Source records:
Lemma ParseInternalKey_Some ikey k :
  ParseInternalKey ikey = Some k ->
  ikey = InternalKey (user_key k) (sequence k) (type k) /\ parsed_ok k.
Proof.
  unfold ParseInternalKey. destruct (Nat.ltb_spec (length ikey) 8); [done|].
  unfold kTypeValue. zcase; [|done]. intros [= <-]. simpl.
  pose proof (DecodeFixed64_fits (drop (length ikey - 8) ikey)) as Hf.
  fold (key_tag ikey) in Hf. set (num := key_tag ikey) in *. unfold fits in Hf.
  change 255 with (2 ^ 8 - 1) in *. rewrite land_ones_mod in * by lia.
  rewrite (wrap_id 8 (num mod 2 ^ 8)) in * by (unfold fits; zdiv).
  assert (Hs : seq_ok (num ≫ 8)).
  { unfold seq_ok, kMaxSequenceNumber. rewrite Z.shiftl_1_l, Z.shiftr_div_pow2 by lia. zdiv. }
  assert (Ht : type_ok (num mod 2 ^ 8)).
  { unfold type_ok, kTypeDeletion, kTypeValue.
    pose proof (Z.mod_pos_bound num (2 ^ 8) ltac:(lia)). lia. }
  split; [|done]. rewrite InternalKey_app, Pack_eq by (try done; zdiv).
  replace ((num ≫ 8) * 256 + num mod 2 ^ 8) with num
    by (rewrite Z.shiftr_div_pow2 by lia; zdiv).
  unfold ExtractUserKey. rewrite <- (take_drop (length ikey - 8) ikey) at 1. f_equal.
  unfold num, key_tag. set (l := drop (length ikey - 8) ikey).
  symmetry. apply EncodeFixed64_decode. unfold l. rewrite length_drop. lia.
Qed.

(** ** The order of internal keys *)

Section order.
Context `{C : Comparator} `{!ComparatorLaws C}.
(* ===== verification/LogReader.v ===== *)
(** * Log reader

    Models [cpp/leveldb/db/log_reader.h] and [cpp/leveldb/db/log_reader.cc] over
    the interface [SequentialFile] of [cpp/leveldb/include/leveldb/env.h].  Calls
    to the reporter are recorded in order in the reader's state.  The main result
    is [read_log_prefix]: of any prefix of a file the writer produced, the reader
    returns exactly the records that are complete in the prefix, and reports no
    corruption. *)
From S2P Require Import Prelude Coding Crc32c Logging Status LogWriter.

(** ** Sequential files *)

Class SequentialFile (F : Type) := {
  sf_Read : F -> Z -> F * bytes * Status;
  sf_Skip : F -> Z -> F * Status
}.

(** A successful [Read] takes the next bytes of the file, at most [n] and fewer
    only at its end. *)
Class SequentialFileLaws (F : Type) `{SequentialFile F} := {
  sf_rest : F -> bytes;
  sf_Read_ok f n f' data s :
    0 <= n -> sf_Read f n = (f', data, s) -> Status_ok s = true ->
    sf_rest f = data ++ sf_rest f' /\ size data <= n /\
    (size data < n -> sf_rest f' = []);
  sf_Skip_rest f n : exists k, sf_rest (sf_Skip f n).1 = drop k (sf_rest f)
}.

(** ** The reader *)

Definition kEof : Z := kMaxRecordType + 1.
Definition kBadRecord : Z := kMaxRecordType + 2.

Record Reader (F : Type) := MkReader {
  file_ : F;
  reporter_ : bool;  (* whether a reporter was given *)
  checksum_ : bool;
  buffer_ : bytes;
  eof_ : bool;
  last_record_offset_ : Z;
  end_of_buffer_offset_ : Z;
  initial_offset_ : Z;
  resyncing_ : bool;
  reports : list (Z * Status)  (* the calls [reporter_->Corruption(bytes, reason)] *)
}.
Arguments MkReader {F} _ _ _ _ _ _ _ _ _ _.
Arguments file_ {F} _.
Arguments reporter_ {F} _.
Arguments checksum_ {F} _.
Arguments buffer_ {F} _.
Arguments eof_ {F} _.
Arguments last_record_offset_ {F} _.
Arguments end_of_buffer_offset_ {F} _.
Arguments initial_offset_ {F} _.
Arguments resyncing_ {F} _.
Arguments reports {F} _.

Section reader.
Context {F : Type} `{SequentialFile F}.

(** Whether [char] is signed, which the C++ standard leaves to the platform:
    [header\[6\]] is widened from it. *)
Context (char_is_signed : bool).

Definition char_to_uint (b : byte) : Z :=
  let z := Z_of_byte b in
  if char_is_signed && (z >=? 128) then u32 (z - 256) else z.

Definition NewReader (file : F) (reporter checksum : bool) (initial_offset : Z) : Reader F :=
  MkReader file reporter checksum [] false 0 0 initial_offset (initial_offset >? 0) [].

(** Field updates. *)
Definition set_file (r : Reader F) (f : F) : Reader F :=
  MkReader f (reporter_ r) (checksum_ r) (buffer_ r) (eof_ r) (last_record_offset_ r)
    (end_of_buffer_offset_ r) (initial_offset_ r) (resyncing_ r) (reports r).
Definition set_buffer (r : Reader F) b : Reader F :=
  MkReader (file_ r) (reporter_ r) (checksum_ r) b (eof_ r) (last_record_offset_ r)
    (end_of_buffer_offset_ r) (initial_offset_ r) (resyncing_ r) (reports r).
Definition set_eof (r : Reader F) e : Reader F :=
  MkReader (file_ r) (reporter_ r) (checksum_ r) (buffer_ r) e (last_record_offset_ r)
    (end_of_buffer_offset_ r) (initial_offset_ r) (resyncing_ r) (reports r).
Definition set_last (r : Reader F) o : Reader F :=
  MkReader (file_ r) (reporter_ r) (checksum_ r) (buffer_ r) (eof_ r) o
    (end_of_buffer_offset_ r) (initial_offset_ r) (resyncing_ r) (reports r).
Definition set_end (r : Reader F) o : Reader F :=
  MkReader (file_ r) (reporter_ r) (checksum_ r) (buffer_ r) (eof_ r) (last_record_offset_ r)
    o (initial_offset_ r) (resyncing_ r) (reports r).
Definition set_resyncing (r : Reader F) b : Reader F :=
  MkReader (file_ r) (reporter_ r) (checksum_ r) (buffer_ r) (eof_ r) (last_record_offset_ r)
    (end_of_buffer_offset_ r) (initial_offset_ r) b (reports r).
Definition add_report (r : Reader F) p : Reader F :=
  MkReader (file_ r) (reporter_ r) (checksum_ r) (buffer_ r) (eof_ r) (last_record_offset_ r)
    (end_of_buffer_offset_ r) (initial_offset_ r) (resyncing_ r) (reports r ++ [p]).

Definition ReportDrop (r : Reader F) (bytes : Z) (reason : Status) : Reader F :=
  if reporter_ r &&
     (u64 (end_of_buffer_offset_ r - size (buffer_ r) - bytes) >=? initial_offset_ r)
  then add_report r (bytes, reason) else r.

Definition ReportCorruption (r : Reader F) (bytes : Z) (reason : String.string) : Reader F :=
  ReportDrop r bytes (Status_Corruption (str reason) []).

Definition SkipToInitialBlock (r : Reader F) : Reader F * bool :=
  let offset_in_block := initial_offset_ r mod kBlockSize in
  let block_start_location := initial_offset_ r - offset_in_block in
  let block_start_location :=
    if offset_in_block >? kBlockSize - 6 then u64 (block_start_location + kBlockSize)
    else block_start_location in
  let r := set_end r block_start_location in
  if block_start_location >? 0 then
    let '(f, skip_status) := sf_Skip (file_ r) block_start_location in
    let r := set_file r f in
    if negb (Status_ok skip_status) then
      (ReportDrop r block_start_location skip_status, false)
    else (r, true)
  else (r, true).

(** One pass of the [while (true)] of [ReadPhysicalRecord] once seven bytes are
    buffered: the type returned and, when the code sets it, the fragment. *)
Definition ParsePhysicalRecord (r : Reader F) (result : bytes) : Reader F * Z * bytes :=
  let header := buffer_ r in
  let a := Z.land (byte_at header 4) 0xff in
  let b := Z.land (byte_at header 5) 0xff in
  let type := char_to_uint (nth 6 header x00) in
  let length := Z.lor a (b ≪ 8) in
  if kHeaderSize + length >? size (buffer_ r) then
    let drop_size := size (buffer_ r) in
    let r := set_buffer r [] in
    if negb (eof_ r) then
      (ReportCorruption r drop_size "bad record length", kBadRecord, result)
    else (r, kEof, result)
  else if (type =? kZeroType) && (length =? 0) then
    (set_buffer r [], kBadRecord, result)
  else
    let crc_ok :=
      if checksum_ r then
        let expected_crc := Unmask (DecodeFixed32 header) in
        let actual_crc := crc_Value (take (Z.to_nat (1 + length)) (drop 6 header)) in
        actual_crc =? expected_crc
      else true in
    if negb crc_ok then
      let drop_size := size (buffer_ r) in
      let r := set_buffer r [] in
      (ReportCorruption r drop_size "checksum mismatch", kBadRecord, result)
    else
      let r := set_buffer r (drop (Z.to_nat (kHeaderSize + length)) (buffer_ r)) in
      if u64 (end_of_buffer_offset_ r - size (buffer_ r) - kHeaderSize - length)
           <? initial_offset_ r
      then (r, kBadRecord, [])
      else (r, type, take (Z.to_nat length) (drop (Z.to_nat kHeaderSize) header)).
(** A write goes on until all is written or a call fails. *)
Lemma write_loop_ok fuel : forall os f data, fd_open os (pw_fd_ f) -> (length data + sys_interruptions os <= fuel)%nat ->
  exists os' s k, write_loop fuel os f data = Ok (os', s) /\ fd_open os' (pw_fd_ f) /\ fd_data os' (pw_fd_ f) = fd_data os (pw_fd_ f) ++ take k data /\
    (Status_ok s = true -> take k data = data).
Proof.
  induction fuel as [|fuel IH]; intros os f data Ho Hf; (destruct data as [|b data0]; [exists os, Status_OK, 0%nat; cbn; by rewrite app_nil_r|]); [cbn in Hf; lia|].
  set (data := b :: data0) in *. cbn [write_loop]. fold data. change (match data with [] => Ok (os, Status_OK) | _ :: _ => ?x end) with x.
  destruct (sys_write os (pw_fd_ f) data) as [os1 [n|errno]] eqn:Ew.
  - destruct (law_write _ _ _ _ _ (ltac:(done) : data <> []) Ho Ew) as (Hn & Ho1 & Hd1 & Hi). destruct (IH os1 f (drop (Z.to_nat n) data) Ho1) as (os2 & s & k & E & Ho2 & Hd2 & Hs).
    { rewrite length_drop. unfold size in Hn. lia. }
    exists os2, s, (Z.to_nat n + k)%nat. split; [exact E|]. split; [done|]. rewrite Hd2, Hd1, <- app_assoc, take_take_drop. split; [done|].
    intros Hok. rewrite <- take_take_drop, (Hs Hok). apply take_drop.
  - destruct (law_write_fails _ _ _ _ _ Ho Ew) as (Ho1 & Hd1 & Hi). destruct (Z.eqb_spec errno EINTR) as [He|He].
    + destruct (IH os1 f data Ho1) as (os2 & s & k & E & Ho2 & Hd2 & Hs); [specialize (Hi He); lia|]. exists os2, s, k. by rewrite Hd2, Hd1.
    + exists os1, (PosixError (pw_filename_ f) errno), 0%nat. rewrite PosixError_fails. cbn. by rewrite app_nil_r.
Qed.

Lemma FlushBuffer_ok os f : pw_good os f -> exists os' s k, FlushBuffer os f = Ok (os', set_buf f [], s) /\ fd_open os' (pw_fd_ f) /\
  fd_data os' (pw_fd_ f) = fd_data os (pw_fd_ f) ++ take k (pbuf_ f) /\ (Status_ok s = true -> take k (pbuf_ f) = pbuf_ f).
Proof.
  intros [Ho Hb]. unfold FlushBuffer, WriteUnbuffered. destruct (write_loop_ok _ os f (pbuf_ f) Ho (le_n _)) as (os' & s & k & -> & Ho' & Hd & Hs). by exists os', s, k.
Qed.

What to work on: Number of lines above containing the word "exists": state it and add nothing else.

Response: 8